• **INFORMATION PROVIDED**
....

(** The lazy stream of a dataset: each element is computed when it is asked
    for, and computing it can raise.  The run of [load_image] on a path
    includes the comparison of the tensor with the shape that the stage
    declares for its elements, the one given to [set_shape]. *)
Fixpoint stream (ds : Dataset) : list (result element) :=
  match ds with
  | from_tensor_slices image_paths => map (fun p => Ok (EPath p)) image_paths
  | map_load_image ds image_size num_channels interpolation crop =>
      map (fun r =>
             e <- r ;;
             match e with
             | EPath p =>
                 img <- load_image F TF.Graph p image_size num_channels
                                   interpolation crop ;;
                 Ok (EImage p img)
             | _ => Raise (OpError (msg_utils "load_image expects a path"))
             end)
          (stream ds)
  | labels_to_dataset labels label_mode num_classes =>
      map (fun row => Ok (ELabel label_mode num_classes row)) (label_rows labels)
  | zip images labels =>
      map (fun p => a <- fst p ;; b <- snd p ;; Ok (EPair a b))
          (combine (stream images) (stream labels))
  | prefetch ds => stream ds
  | shuffle ds buffer_size seed => shuffled G buffer_size seed (stream ds)
  | batch ds batch_size =>
      map (fun chunk => es <- traverse (fun r => r) chunk ;; Ok (EBatch es))
          (Np.chunks (Z.to_nat batch_size) (stream ds))
  end.

(** A full pass of a consumer: every element in turn, ended by the first
    exception. *)
Definition iterate (ds : Dataset) : result (list element) :=
  traverse (fun r => r) (stream ds).

End Iteration.

(** The shuffle stages of a pipeline, outermost first, as (buffer size, seed). *)
Fixpoint shuffle_stages (ds : Dataset) : list (Z * Z) :=
  match ds with
  | from_tensor_slices _ => []
  | labels_to_dataset _ _ _ => []
  | map_load_image ds _ _ _ _ => shuffle_stages ds
  | zip a b => shuffle_stages a ++ shuffle_stages b
  | prefetch ds => shuffle_stages ds
  | shuffle ds buffer_size seed => (buffer_size, seed) :: shuffle_stages ds
  | batch ds _ => shuffle_stages ds
  end.

(** ** Concrete collaborators for running the model

    A small file system, a stand-in for the utils package and an engine, on
    which the functions above can be evaluated. *)

Definition bytes (l : list Z) : list sample := map UInt8 l.

Definition ex_files : Files :=
  mk_files
    (fun path =>
       if (path =? "multi.dcm")%string then
         Ok (Np.mk_ndarray [2; 2; 2; 1]%nat (bytes [1; 2; 3; 4; 5; 6; 7; 8]))
       else if (path =? "colour.dcm")%string then
         Ok (Np.mk_ndarray [1; 2; 2; 3]%nat
               (bytes [1; 2; 3; 4; 5; 6; 7; 8; 9; 10; 11; 12]))
       else if (path =? "gray.dcm")%string then
         Ok (Np.mk_ndarray [1; 2; 2; 1]%nat (bytes [10; 20; 30; 40]))
       else Raise (OpError (msg_utils "no such file")))
    (fun path =>
       if (path =? "plane.npz")%string then
         Ok (NpzFile [("arr_0", Np.mk_ndarray [1; 2]%nat [NpInt 0; NpInt 1])])
       else if (path =? "plane.npy")%string then
         Ok (NpyArray (Np.mk_ndarray [1; 2]%nat [NpInt 0; NpInt 1]))
       else if (path =? "dot.npy")%string then
         Ok (NpyArray (Np.mk_ndarray [1; 1]%nat [NpInt 5]))
       else if (path =? "volume.npy")%string then
         Ok (NpyArray (Np.mk_ndarray [1; 1; 2]%nat [NpInt 0; NpInt 1]))
       else Raise (OpError (msg_utils "no such file")))
    (fun path c =>
       let k := if c =? 0 then 3%nat else Z.to_nat c in
       if negb ((c =? 0) || (c =? 1) || (c =? 3) || (c =? 4)) then
         Raise (OpError (msg_utils "channels must be in (None, 0, 1, 3, 4)"))
       else if (path =? "small.png")%string then
         Ok (Np.mk_ndarray [2; 2; k]%nat (repeat (UInt8 7) (4 * k)))
       else if (path =? "wide.png")%string then
         Ok (Np.mk_ndarray [1; 2; k]%nat (repeat (UInt8 7) (2 * k)))
       else if (path =? "large.png")%string then
         Ok (Np.mk_ndarray [8; 8; k]%nat (repeat (UInt8 7) (64 * k)))
       else Raise (OpError (msg_utils "no such file")))
    true.
Lemma updateQuest_idem questId progress quest :
  updateQuest questId progress (updateQuest questId progress quest)
  = updateQuest questId progress quest.
Proof.
  unfold updateQuest.
  destruct (String.eqb quest.(DashboardQuest.id) questId) eqn:E; simpl;
    rewrite E; [|done].
  unfold withProgress. simpl.
  by destruct (Js.geb progress _).
Qed.

Lemma updateQuest_progress_overwrite questId p1 p2 quest :
  (updateQuest questId p2 (updateQuest questId p1 quest)).(DashboardQuest.progress)
  = (updateQuest questId p2 quest).(DashboardQuest.progress).
Proof.
  unfold updateQuest.
  destruct (String.eqb quest.(DashboardQuest.id) questId) eqn:E; simpl;
    by rewrite E.
Qed.

(** X10.  [updateQuestProgress] is idempotent: the same call twice leaves
    what one call leaves.  Of two calls on the same id the later one
    decides [progress] ([current], [percentage]; [target] never changes),
    whatever the earlier one wrote. *)
Theorem X10_update_idempotent (s : DashboardState) (questId : string)
    (p1 p2 : number) (i : nat) :
  updateQuestProgress questId p1 (updateQuestProgress questId p1 s)
  = updateQuestProgress questId p1 s
  /\ progressAt i (updateQuestProgress questId p2 (updateQuestProgress questId p1 s))
     = progressAt i (updateQuestProgress questId p2 s)
  /\ QuestProgress.target <$> progressAt i (updateQuestProgress questId p1 s)
     = QuestProgress.target <$> progressAt i s.
Proof.
  split; [|split].
  - assert (E : map (updateQuest questId p1)
                  (map (updateQuest questId p1) (activeQuests s))
                = map (updateQuest questId p1) (activeQuests s)).
    { rewrite map_map. apply map_ext. intros q. apply updateQuest_idem. }
    destruct s. unfold updateQuestProgress, set_with, set. simpl in *.
    by rewrite E.
  - unfold progressAt. rewrite !lookup_updateQuestProgress.
    destruct (activeQuests s !! i) as [q|]; simpl; [|done].
    by rewrite updateQuest_progress_overwrite.
  - unfold progressAt. rewrite lookup_updateQuestProgress.
    destruct (activeQuests s !! i) as [q|]; simpl; [|done].
    unfold updateQuest. by destruct (String.eqb _ _).
Qed.

(** X11.  [toggleShowCompletedQuests()] twice is the identity on the
    state, and one call changes [showCompletedQuests] and nothing else. *)
Theorem X11_toggle_involution (s : DashboardState) :
  toggleShowCompletedQuests (toggleShowCompletedQuests s) = s
  /\ toggleShowCompletedQuests s
     = mkState (user s) (activeQuests s) (activities s)
         (upcomingClasses s) (leaderboard s) (featuredBadges s)
         (weeklyStats s) (isLoading s) (isRefreshing s) (error s)
         (filters s) (negb (showCompletedQuests s)) (activityLimit s)
         (pendingXPGain s) (pendingCoinsGain s).
Proof.
  destruct s as [u q a c l b w ld rf er f sc al px pc].
  unfold toggleShowCompletedQuests, set_with, set. simpl.
  by rewrite negb_involutive.
Qed.
(** C8, as amended.  [moveTask(taskId, newIndex)] of a column throws
    ['Task not found in column'] when the column does not list the task.
    On a column that lists it and passes [validate()], it removes the
    identifier at its first index and reinserts it where [splice] puts
    it: at [newIndex] clamped into [[0, length]] when [newIndex] is not
    negative, at [max(length + newIndex, 0)] when it is ([length] being
    that of the list after the removal); the other identifiers keep
    their order.  On a column that lists it and fails [validate()], it
    throws the validation error of [update()], with the errors of the
    column. *)
Theorem ColumnType_moveTask_splices (x : ColumnType.t) (taskId : string)
    (newIndex : Z) (now : string) :
  (taskId ∉ ColumnType.taskIds x →
     ColumnType.moveTask x taskId newIndex now = Throw TaskNotInColumn ∧
     kind TaskNotInColumn = NotFoundError) ∧
  (taskId ∈ ColumnType.taskIds x → ColumnType.isValid x = true →
     ∃ y currentIndex,
       ColumnType.moveTask x taskId newIndex now = Ok y ∧
       indexOf (ColumnType.taskIds x) taskId = Some currentIndex ∧
       let rest := delete currentIndex (ColumnType.taskIds x) in
       let len := Z.of_nat (length rest) in
       let k := Z.to_nat (if newIndex <? 0 then Z.max (len + newIndex) 0
                          else Z.max 0 (Z.min newIndex len)) in
       ColumnType.taskIds y = (take k rest ++ taskId :: drop k rest)%list ∧
       delete k (ColumnType.taskIds y) = rest ∧
       (0 ≤ newIndex → ColumnType.taskIds y = reinsert_clamped rest newIndex taskId) ∧
       y = set_taskIds x (ColumnType.taskIds y) now) ∧
  (taskId ∈ ColumnType.taskIds x → ColumnType.isValid x = false →
     ColumnType.moveTask x taskId newIndex now
       = Throw (InvalidColumnData (ColumnType.validate_errors x)) ∧
     ColumnType.validate_errors x ≠ [] ∧
     kind (InvalidColumnData (ColumnType.validate_errors x)) = ValidationError).
Proof.
  split_and!.
  - intros Hnot%includes_not_elem_of. unfold ColumnType.moveTask. by rewrite Hnot.
  - intros Hin Hvalid. destruct (indexOf_elem_of _ _ Hin) as (i & Hi & Hlt).
    apply includes_elem_of in Hin.
    set (rest := delete i (ColumnType.taskIds x)).
    set (len := Z.of_nat (length rest)).
    assert (splice_start len newIndex =
            if newIndex <? 0 then Z.max (len + newIndex) 0
            else Z.max 0 (Z.min newIndex len)) as Hk.
    { unfold splice_start. destruct (newIndex <? 0) eqn:E; lia. }
    pose proof (splice_start_bounds len newIndex ltac:(lia)) as Hbounds.
    set (k := Z.to_nat (splice_start len newIndex)) in *.
    assert (length (take k rest) = k) as Htake by (rewrite length_take; lia).
    set (ids := (take k rest ++ taskId :: drop k rest)%list).
    assert (length ids = length (ColumnType.taskIds x)) as Hlen.
    { unfold ids. rewrite length_app, Htake. simpl. rewrite length_drop.
      pose proof (length_delete_lt _ _ Hlt). fold rest in H. lia. }
    exists (set_taskIds x ids now), i.
    assert (ColumnType.moveTask x taskId newIndex now = Ok (set_taskIds x ids now)) as Hrun.
    { unfold ColumnType.moveTask. rewrite Hin, Hi. cbn [negb].
      unfold splice_insert. fold rest len k ids.
      by apply ColumnType_update_taskIds_only. }
    split; [exact Hrun|]. split; [exact Hi|].
    cbv zeta. fold rest len. rewrite <- Hk. fold k.
    change (ColumnType.taskIds (set_taskIds x ids now)) with ids.
    split_and!.
    + done.
    + unfold ids. rewrite <- Htake at 1. rewrite delete_middle. apply take_drop.
    + intros Hpos. unfold reinsert_clamped. fold len.
      replace (Z.to_nat (Z.max 0 (Z.min newIndex len))) with k; [done|].
      unfold k, splice_start. destruct (newIndex <? 0) eqn:E; lia.
    + done.
  - intros Hin Hinvalid. destruct (indexOf_elem_of _ _ Hin) as (i & Hi & Hlt).
    apply includes_elem_of in Hin. unfold ColumnType.moveTask. rewrite Hin, Hi. cbn [negb].
    set (ids := splice_insert (delete i (ColumnType.taskIds x)) newIndex taskId).
    assert (length ids = length (ColumnType.taskIds x)) as Hlen.
    { unfold ids, splice_insert. rewrite length_app, length_take. cbn [length].
      rewrite length_drop. pose proof (length_delete_lt _ _ Hlt). lia. }
    unfold ColumnType.update. cbn -[ColumnType.isValid ColumnType.validate_errors].
    fold (set_taskIds x ids now).
    assert (ColumnType.validate_errors (set_taskIds x ids now)
            = ColumnType.validate_errors x) as Herrs
      by by apply ColumnType_validate_errors_ext.
    unfold ColumnType.isValid in *. rewrite Herrs.
    destruct (ColumnType.validate_errors x); done.
Qed.
(** * network_monitor: the table extraction and aggregation engine

    A shallow embedding of [network_monitor.go]: the tree search primitives
    ([findDescendant], [findFollowupSibling]), the field extractors
    ([getAttribute], [getInnerText]), the two extraction passes
    ([fetchDevices], [fetchLanStatistics]) and the JSON reader
    ([dataHandler]), over an explicit model of the Go heap they share. *)

From Stdlib Require Import ZArith Ascii String.
From stdpp Require Import gmap strings list fin_maps pretty.
From Equations Require Import Equations.

Set Warnings "-register-all,-clear-no-such-hyp".

Local Open Scope string_scope.
Local Open Scope Z_scope.
Local Open Scope nat_scope.
Local Open Scope list_scope.

(** ** The parsed document ([golang.org/x/net/html]) *)

Module Html.

(** [html.NodeType]. *)
Inductive NodeType : Set :=
  | ErrorNode | TextNode | DocumentNode | ElementNode
  | CommentNode | DoctypeNode | RawNode.

(** [atom.Atom]: the four atoms the program compares against, and every other
    code ([OtherAtom 0] is the zero atom of text nodes and unknown tags). *)
Inductive Atom : Set :=
  | Table | Tr | Th | Td
  | OtherAtom (code : N).

#[global] Instance NodeType_eq_dec : EqDecision NodeType.
Proof. solve_decision. Defined.

#[global] Instance Atom_eq_dec : EqDecision Atom.
Proof. solve_decision. Defined.

(** [html.Attribute]. *)
Record Attribute : Set := mkAttribute {
  Namespace : string;
  Key : string;
  Val : string
}.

....

• **WHAT IS REQUIRED**
Scan the data above and copy each line containing the word "Herrs".

• **YOUR SOLUTION**
            = ColumnType.validate_errors x) as Herrs
    unfold ColumnType.isValid in *. rewrite Herrs.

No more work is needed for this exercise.